Wherever the word "InsertWithoutMergingUnchecked" appears in a line below, that line counts; report the total number of such lines only.

[Collected data]
----------------
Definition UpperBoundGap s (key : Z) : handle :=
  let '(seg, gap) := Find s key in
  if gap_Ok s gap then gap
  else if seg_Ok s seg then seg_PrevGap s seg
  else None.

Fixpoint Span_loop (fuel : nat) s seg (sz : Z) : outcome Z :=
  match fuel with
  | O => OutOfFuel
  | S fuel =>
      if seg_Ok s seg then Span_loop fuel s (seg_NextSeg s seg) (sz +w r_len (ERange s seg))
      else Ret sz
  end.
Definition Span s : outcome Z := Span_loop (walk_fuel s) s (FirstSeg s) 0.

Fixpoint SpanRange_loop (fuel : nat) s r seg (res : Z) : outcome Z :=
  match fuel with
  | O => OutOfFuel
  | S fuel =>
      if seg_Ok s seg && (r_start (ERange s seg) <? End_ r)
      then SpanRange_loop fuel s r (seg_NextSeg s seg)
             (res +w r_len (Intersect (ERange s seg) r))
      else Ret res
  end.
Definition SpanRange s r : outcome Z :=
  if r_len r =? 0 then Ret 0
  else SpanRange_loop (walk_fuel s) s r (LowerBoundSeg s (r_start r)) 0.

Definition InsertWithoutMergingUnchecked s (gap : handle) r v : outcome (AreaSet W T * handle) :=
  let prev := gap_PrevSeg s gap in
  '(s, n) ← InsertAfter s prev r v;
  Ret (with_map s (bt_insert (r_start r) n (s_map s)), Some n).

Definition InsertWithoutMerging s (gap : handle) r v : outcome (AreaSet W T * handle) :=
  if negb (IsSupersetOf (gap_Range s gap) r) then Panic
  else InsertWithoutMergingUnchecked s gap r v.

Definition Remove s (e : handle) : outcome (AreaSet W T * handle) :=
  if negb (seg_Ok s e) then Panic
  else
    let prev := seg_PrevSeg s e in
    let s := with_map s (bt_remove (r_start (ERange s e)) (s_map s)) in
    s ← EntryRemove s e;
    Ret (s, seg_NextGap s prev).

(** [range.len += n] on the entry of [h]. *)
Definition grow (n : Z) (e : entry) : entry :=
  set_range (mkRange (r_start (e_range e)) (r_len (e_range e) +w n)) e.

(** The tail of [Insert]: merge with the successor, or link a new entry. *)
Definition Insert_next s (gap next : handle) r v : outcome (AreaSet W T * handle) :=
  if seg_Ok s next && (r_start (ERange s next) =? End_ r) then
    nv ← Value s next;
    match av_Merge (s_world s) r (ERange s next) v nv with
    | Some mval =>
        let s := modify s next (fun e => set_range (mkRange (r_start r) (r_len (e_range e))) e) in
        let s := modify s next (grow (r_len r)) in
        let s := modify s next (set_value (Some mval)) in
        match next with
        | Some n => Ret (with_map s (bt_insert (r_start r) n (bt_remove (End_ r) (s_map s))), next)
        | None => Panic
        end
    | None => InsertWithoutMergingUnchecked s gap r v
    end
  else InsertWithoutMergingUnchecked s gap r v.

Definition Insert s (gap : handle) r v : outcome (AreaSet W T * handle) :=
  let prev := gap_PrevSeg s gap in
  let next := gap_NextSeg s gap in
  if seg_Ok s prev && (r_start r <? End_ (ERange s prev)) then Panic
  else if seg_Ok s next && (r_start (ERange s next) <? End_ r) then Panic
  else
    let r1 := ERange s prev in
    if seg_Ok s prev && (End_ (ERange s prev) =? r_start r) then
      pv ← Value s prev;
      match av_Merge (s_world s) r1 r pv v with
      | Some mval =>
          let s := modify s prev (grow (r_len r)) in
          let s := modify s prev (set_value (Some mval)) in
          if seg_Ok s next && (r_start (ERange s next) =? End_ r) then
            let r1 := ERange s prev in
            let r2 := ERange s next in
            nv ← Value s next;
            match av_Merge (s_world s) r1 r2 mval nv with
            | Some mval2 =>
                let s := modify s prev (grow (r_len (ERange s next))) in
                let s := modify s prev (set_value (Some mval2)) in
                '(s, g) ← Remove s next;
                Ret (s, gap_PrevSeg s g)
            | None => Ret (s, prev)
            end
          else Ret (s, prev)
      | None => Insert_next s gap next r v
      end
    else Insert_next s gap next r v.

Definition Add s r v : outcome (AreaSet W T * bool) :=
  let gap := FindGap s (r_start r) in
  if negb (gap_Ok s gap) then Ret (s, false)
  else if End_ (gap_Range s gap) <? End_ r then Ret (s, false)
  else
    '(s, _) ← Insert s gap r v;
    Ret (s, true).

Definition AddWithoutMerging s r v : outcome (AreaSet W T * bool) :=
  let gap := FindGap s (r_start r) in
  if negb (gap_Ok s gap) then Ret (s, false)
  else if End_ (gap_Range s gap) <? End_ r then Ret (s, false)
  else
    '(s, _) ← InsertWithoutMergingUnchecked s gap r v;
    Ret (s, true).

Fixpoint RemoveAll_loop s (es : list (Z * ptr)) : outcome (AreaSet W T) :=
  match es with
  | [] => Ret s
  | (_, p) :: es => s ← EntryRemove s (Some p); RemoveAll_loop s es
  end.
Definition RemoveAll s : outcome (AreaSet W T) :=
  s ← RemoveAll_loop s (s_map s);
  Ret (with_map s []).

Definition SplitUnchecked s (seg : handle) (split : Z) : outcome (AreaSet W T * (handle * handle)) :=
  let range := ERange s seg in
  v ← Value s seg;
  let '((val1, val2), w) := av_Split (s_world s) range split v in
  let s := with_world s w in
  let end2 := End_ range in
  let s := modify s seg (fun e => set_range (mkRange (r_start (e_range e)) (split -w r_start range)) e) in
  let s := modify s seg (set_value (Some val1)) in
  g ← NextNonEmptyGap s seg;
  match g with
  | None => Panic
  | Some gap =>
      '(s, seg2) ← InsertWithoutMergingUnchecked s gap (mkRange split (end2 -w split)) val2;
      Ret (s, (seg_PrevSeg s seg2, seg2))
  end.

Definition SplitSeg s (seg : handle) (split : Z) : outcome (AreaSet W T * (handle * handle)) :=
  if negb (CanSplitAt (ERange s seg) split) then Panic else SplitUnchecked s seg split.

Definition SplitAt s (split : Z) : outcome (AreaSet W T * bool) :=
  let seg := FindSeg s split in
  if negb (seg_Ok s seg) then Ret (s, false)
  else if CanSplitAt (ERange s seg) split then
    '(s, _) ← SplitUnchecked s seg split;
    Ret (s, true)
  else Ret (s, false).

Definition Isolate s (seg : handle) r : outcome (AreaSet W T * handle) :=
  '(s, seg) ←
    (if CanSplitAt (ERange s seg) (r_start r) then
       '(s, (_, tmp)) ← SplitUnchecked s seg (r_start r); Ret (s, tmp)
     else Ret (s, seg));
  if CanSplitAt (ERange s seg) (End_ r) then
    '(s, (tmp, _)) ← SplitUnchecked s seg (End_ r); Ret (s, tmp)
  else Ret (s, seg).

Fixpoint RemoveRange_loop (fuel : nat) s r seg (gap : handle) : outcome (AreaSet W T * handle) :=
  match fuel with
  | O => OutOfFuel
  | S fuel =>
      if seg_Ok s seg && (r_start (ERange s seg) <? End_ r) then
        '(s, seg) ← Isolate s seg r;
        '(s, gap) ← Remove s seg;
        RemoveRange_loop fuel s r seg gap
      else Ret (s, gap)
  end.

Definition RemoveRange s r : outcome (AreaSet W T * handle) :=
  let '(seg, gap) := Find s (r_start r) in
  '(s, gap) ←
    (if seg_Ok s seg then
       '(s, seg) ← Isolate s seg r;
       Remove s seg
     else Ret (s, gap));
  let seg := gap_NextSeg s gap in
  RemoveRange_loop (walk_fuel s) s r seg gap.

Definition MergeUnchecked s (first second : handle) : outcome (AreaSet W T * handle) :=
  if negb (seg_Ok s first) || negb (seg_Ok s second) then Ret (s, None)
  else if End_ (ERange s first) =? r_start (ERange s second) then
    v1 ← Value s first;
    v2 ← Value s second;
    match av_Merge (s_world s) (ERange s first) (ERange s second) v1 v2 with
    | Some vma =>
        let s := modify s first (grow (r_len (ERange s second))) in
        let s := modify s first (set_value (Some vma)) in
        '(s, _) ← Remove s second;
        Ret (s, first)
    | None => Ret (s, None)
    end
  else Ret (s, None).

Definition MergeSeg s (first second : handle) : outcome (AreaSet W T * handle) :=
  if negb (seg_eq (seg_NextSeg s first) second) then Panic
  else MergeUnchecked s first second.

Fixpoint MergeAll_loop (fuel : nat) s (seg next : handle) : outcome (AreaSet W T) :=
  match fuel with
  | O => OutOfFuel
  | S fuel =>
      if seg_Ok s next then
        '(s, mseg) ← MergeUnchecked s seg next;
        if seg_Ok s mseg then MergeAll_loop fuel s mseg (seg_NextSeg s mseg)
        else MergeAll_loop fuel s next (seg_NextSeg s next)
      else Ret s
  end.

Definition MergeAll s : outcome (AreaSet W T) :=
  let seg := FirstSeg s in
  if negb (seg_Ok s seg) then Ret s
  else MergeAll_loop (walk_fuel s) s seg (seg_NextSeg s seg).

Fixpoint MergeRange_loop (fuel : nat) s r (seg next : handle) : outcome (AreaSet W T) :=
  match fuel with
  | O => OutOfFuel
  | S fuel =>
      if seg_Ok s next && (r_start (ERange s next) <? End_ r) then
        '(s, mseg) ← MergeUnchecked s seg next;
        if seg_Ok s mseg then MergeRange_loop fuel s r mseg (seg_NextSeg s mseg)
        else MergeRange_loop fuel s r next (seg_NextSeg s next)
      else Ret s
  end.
----------------
Result of this task -
6